WORK REQUEST: Every record here needs to be duplicated exactly.

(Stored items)
(** ** One field at a time *)

(** Rebuild the three records slot by slot: slot [n] is the updated one and
    gets [new], the others are those of [t] (slot 0: none is updated). *)
Ltac slot k n new old := match n with k => exact new | _ => exact old end.
Ltac range_update n new R :=
  constructor;
  [ slot 1 n new (tir_version _ R) | slot 2 n new (tir_generation _ R) | slot 3 n new (tir_max _ R)
  | slot 4 n new (tir_heartbeat _ R) | slot 5 n new (tir_deadline _ R) | slot 6 n new (tir_ready _ R)
  | slot 7 n new (tir_size _ R) | exact (tir_index _ R) | exact (tir_policy _ R)
  | slot 8 n new (tir_logs _ R) | exact (tir_dead _ R) | exact (tir_replays _ R) ].
Ltac utf8_update n new U :=
  constructor;
  [ exact (tu_id _ U) | slot 1 n new (tu_status _ U) | slot 2 n new (tu_owner _ U)
  | slot 3 n new (tu_cancel_reason _ U) | slot 4 n new (tu_token _ U) | slot 5 n new (tu_digest _ U)
  | slot 6 n new (tu_interrupted _ U) | slot 7 n new (tu_kind _ U) | slot 8 n new (tu_message _ U)
  | exact (tu_marker _ U) | exact (tu_envelope _ U) | slot 9 n new (tu_logs _ U)
  | exact (tu_dead _ U) | exact (tu_replays _ U) ].
(** Range slot, text slot, format slot, each with its new proof. *)
Ltac writable_update W nr r nu u nt p :=
  let R := fresh in let U := fresh in
  pose proof (wr_range _ W) as R; pose proof (wr_utf8 _ W) as U; constructor;
  [> range_update nr r R | utf8_update nu u U
  | slot 1 nt p (wr_cancel_reason _ W) | slot 2 nt p (wr_interrupted _ W)
  | slot 3 nt p (wr_error_kind _ W) | slot 4 nt p (wr_error_message _ W)
  | slot 5 nt p (wr_plain _ W) ].

Lemma writable_status t v (Hu : utf8_valid v = true) (W : writable t) :
  writable (t <| ts_status := v |>).
Proof. writable_update W 0 I 1 Hu 0 I. Qed.
Lemma writable_attempts t n (W : writable t) :
  writable (t <| ts_attempts := n |>).
Proof. writable_update W 0 I 0 I 0 I. Qed.
Lemma writable_owner t o (Hu : utf8_opt o) (W : writable t) :
  writable (t <| ts_execution_owner := o |>).
Proof. writable_update W 0 I 2 Hu 0 I. Qed.
Lemma writable_token t o (Hu : utf8_opt o) (W : writable t) :
  writable (t <| ts_cancel_token := o |>).
Proof. writable_update W 0 I 4 Hu 0 I. Qed.
Lemma writable_cancel_requested t b (W : writable t) :
  writable (t <| ts_cancel_requested := b |>).
Proof. writable_update W 0 I 0 I 0 I. Qed.
Lemma writable_cancel_accepted t b (W : writable t) :
  writable (t <| ts_cancel_accepted := b |>).
Proof. writable_update W 0 I 0 I 0 I. Qed.
Lemma writable_cancel_reason t o (Hn : o <> Some "") (Hu : utf8_opt o) (W : writable t) :
  writable (t <| ts_cancel_reason := o |>).
Proof. writable_update W 0 I 3 Hu 1 Hn. Qed.
Lemma writable_heartbeat t o (Hr : opt_le u128_max o) (W : writable t) :
  writable (t <| ts_heartbeat_at_ms := o |>).
Proof. writable_update W 4 Hr 0 I 0 I. Qed.
Lemma writable_deadline t o (Hr : opt_le u128_max o) (W : writable t) :
  writable (t <| ts_deadline_at_ms := o |>).
Proof. writable_update W 5 Hr 0 I 0 I. Qed.
Lemma writable_digest t o (Hu : utf8_opt o) (W : writable t) :
  writable (t <| ts_result_digest := o |>).
Proof. writable_update W 0 I 5 Hu 0 I. Qed.
Lemma writable_size t o (Hr : opt_le usize_max o) (W : writable t) :
  writable (t <| ts_result_size_bytes := o |>).
Proof. writable_update W 7 Hr 0 I 0 I. Qed.
Lemma writable_interrupted t o (Hn : o <> Some "") (Hu : utf8_opt o) (W : writable t) :
  writable (t <| ts_interrupted_reason := o |>).
Proof. writable_update W 0 I 6 Hu 2 Hn. Qed.
Lemma writable_error_kind t o (Hn : o <> Some "") (Hu : utf8_opt o) (W : writable t) :
  writable (t <| ts_error_kind := o |>).
Proof. writable_update W 0 I 7 Hu 3 Hn. Qed.
Lemma writable_error_message t o (Hn : o <> Some "") (Hu : utf8_opt o) (W : writable t) :
  writable (t <| ts_error_message := o |>).
Proof. writable_update W 0 I 8 Hu 4 Hn. Qed.
Lemma writable_error_retryable t o (He : ts_envelope t = None -> o = None) (W : writable t) :
  writable (t <| ts_error_retryable := o |>).
Proof. 
  assert (Hp : ts_envelope t = None -> o = None /\ ts_retry_ready_at_ms t = None)
    by (intros E; split; [by apply He|by apply (wr_plain t W)]).
  writable_update W 0 I 0 I 5 Hp. Qed.
Lemma writable_retry_ready t o (He : ts_envelope t = None -> o = None) (Hr : opt_le u128_max o) (W : writable t) :
  writable (t <| ts_retry_ready_at_ms := o |>).
Proof. 
  assert (Hp : ts_envelope t = None -> ts_error_retryable t = None /\ o = None)
    by (intros E; split; [by apply (wr_plain t W)|by apply He]).
  writable_update W 6 Hr 0 I 5 Hp. Qed.
Lemma writable_version t v (Hr : (v <= u64_max)%N) (W : writable t) :
  writable (t <| ts_record_version := v |>).
Proof. writable_update W 1 Hr 0 I 0 I. Qed.
Lemma writable_generation t g (Hr : (g <= u64_max)%N) (W : writable t) :
  writable (t <| ts_owner_generation := g |>).
Proof. writable_update W 2 Hr 0 I 0 I. Qed.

SOLUTION TO THIS TASK:
(** ** One field at a time *)

(** Rebuild the three records slot by slot: slot [n] is the updated one and
    gets [new], the others are those of [t] (slot 0: none is updated). *)
Ltac slot k n new old := match n with k => exact new | _ => exact old end.
Ltac range_update n new R :=
  constructor;
  [ slot 1 n new (tir_version _ R) | slot 2 n new (tir_generation _ R) | slot 3 n new (tir_max _ R)
  | slot 4 n new (tir_heartbeat _ R) | slot 5 n new (tir_deadline _ R) | slot 6 n new (tir_ready _ R)
  | slot 7 n new (tir_size _ R) | exact (tir_index _ R) | exact (tir_policy _ R)
  | slot 8 n new (tir_logs _ R) | exact (tir_dead _ R) | exact (tir_replays _ R) ].
Ltac utf8_update n new U :=
  constructor;
  [ exact (tu_id _ U) | slot 1 n new (tu_status _ U) | slot 2 n new (tu_owner _ U)
  | slot 3 n new (tu_cancel_reason _ U) | slot 4 n new (tu_token _ U) | slot 5 n new (tu_digest _ U)
  | slot 6 n new (tu_interrupted _ U) | slot 7 n new (tu_kind _ U) | slot 8 n new (tu_message _ U)
  | exact (tu_marker _ U) | exact (tu_envelope _ U) | slot 9 n new (tu_logs _ U)
  | exact (tu_dead _ U) | exact (tu_replays _ U) ].
(** Range slot, text slot, format slot, each with its new proof. *)
Ltac writable_update W nr r nu u nt p :=
  let R := fresh in let U := fresh in
  pose proof (wr_range _ W) as R; pose proof (wr_utf8 _ W) as U; constructor;
  [> range_update nr r R | utf8_update nu u U
  | slot 1 nt p (wr_cancel_reason _ W) | slot 2 nt p (wr_interrupted _ W)
  | slot 3 nt p (wr_error_kind _ W) | slot 4 nt p (wr_error_message _ W)
  | slot 5 nt p (wr_plain _ W) ].

Lemma writable_status t v (Hu : utf8_valid v = true) (W : writable t) :
  writable (t <| ts_status := v |>).
Proof. writable_update W 0 I 1 Hu 0 I. Qed.
Lemma writable_attempts t n (W : writable t) :
  writable (t <| ts_attempts := n |>).
Proof. writable_update W 0 I 0 I 0 I. Qed.
Lemma writable_owner t o (Hu : utf8_opt o) (W : writable t) :
  writable (t <| ts_execution_owner := o |>).
Proof. writable_update W 0 I 2 Hu 0 I. Qed.
Lemma writable_token t o (Hu : utf8_opt o) (W : writable t) :
  writable (t <| ts_cancel_token := o |>).
Proof. writable_update W 0 I 4 Hu 0 I. Qed.
Lemma writable_cancel_requested t b (W : writable t) :
  writable (t <| ts_cancel_requested := b |>).
Proof. writable_update W 0 I 0 I 0 I. Qed.
Lemma writable_cancel_accepted t b (W : writable t) :
  writable (t <| ts_cancel_accepted := b |>).
Proof. writable_update W 0 I 0 I 0 I. Qed.
Lemma writable_cancel_reason t o (Hn : o <> Some "") (Hu : utf8_opt o) (W : writable t) :
  writable (t <| ts_cancel_reason := o |>).
Proof. writable_update W 0 I 3 Hu 1 Hn. Qed.
Lemma writable_heartbeat t o (Hr : opt_le u128_max o) (W : writable t) :
  writable (t <| ts_heartbeat_at_ms := o |>).
Proof. writable_update W 4 Hr 0 I 0 I. Qed.
Lemma writable_deadline t o (Hr : opt_le u128_max o) (W : writable t) :
  writable (t <| ts_deadline_at_ms := o |>).
Proof. writable_update W 5 Hr 0 I 0 I. Qed.
Lemma writable_digest t o (Hu : utf8_opt o) (W : writable t) :
  writable (t <| ts_result_digest := o |>).
Proof. writable_update W 0 I 5 Hu 0 I. Qed.
Lemma writable_size t o (Hr : opt_le usize_max o) (W : writable t) :
  writable (t <| ts_result_size_bytes := o |>).
Proof. writable_update W 7 Hr 0 I 0 I. Qed.
Lemma writable_interrupted t o (Hn : o <> Some "") (Hu : utf8_opt o) (W : writable t) :
  writable (t <| ts_interrupted_reason := o |>).
Proof. writable_update W 0 I 6 Hu 2 Hn. Qed.
Lemma writable_error_kind t o (Hn : o <> Some "") (Hu : utf8_opt o) (W : writable t) :
  writable (t <| ts_error_kind := o |>).
Proof. writable_update W 0 I 7 Hu 3 Hn. Qed.
Lemma writable_error_message t o (Hn : o <> Some "") (Hu : utf8_opt o) (W : writable t) :
  writable (t <| ts_error_message := o |>).
Proof. writable_update W 0 I 8 Hu 4 Hn. Qed.
Lemma writable_error_retryable t o (He : ts_envelope t = None -> o = None) (W : writable t) :
  writable (t <| ts_error_retryable := o |>).
Proof. 
  assert (Hp : ts_envelope t = None -> o = None /\ ts_retry_ready_at_ms t = None)
    by (intros E; split; [by apply He|by apply (wr_plain t W)]).
  writable_update W 0 I 0 I 5 Hp. Qed.
Lemma writable_retry_ready t o (He : ts_envelope t = None -> o = None) (Hr : opt_le u128_max o) (W : writable t) :
  writable (t <| ts_retry_ready_at_ms := o |>).
Proof. 
  assert (Hp : ts_envelope t = None -> ts_error_retryable t = None /\ o = None)
    by (intros E; split; [by apply (wr_plain t W)|by apply He]).
  writable_update W 6 Hr 0 I 5 Hp. Qed.
Lemma writable_version t v (Hr : (v <= u64_max)%N) (W : writable t) :
  writable (t <| ts_record_version := v |>).
Proof. writable_update W 1 Hr 0 I 0 I. Qed.
Lemma writable_generation t g (Hr : (g <= u64_max)%N) (W : writable t) :
  writable (t <| ts_owner_generation := g |>).
Proof. writable_update W 2 Hr 0 I 0 I. Qed.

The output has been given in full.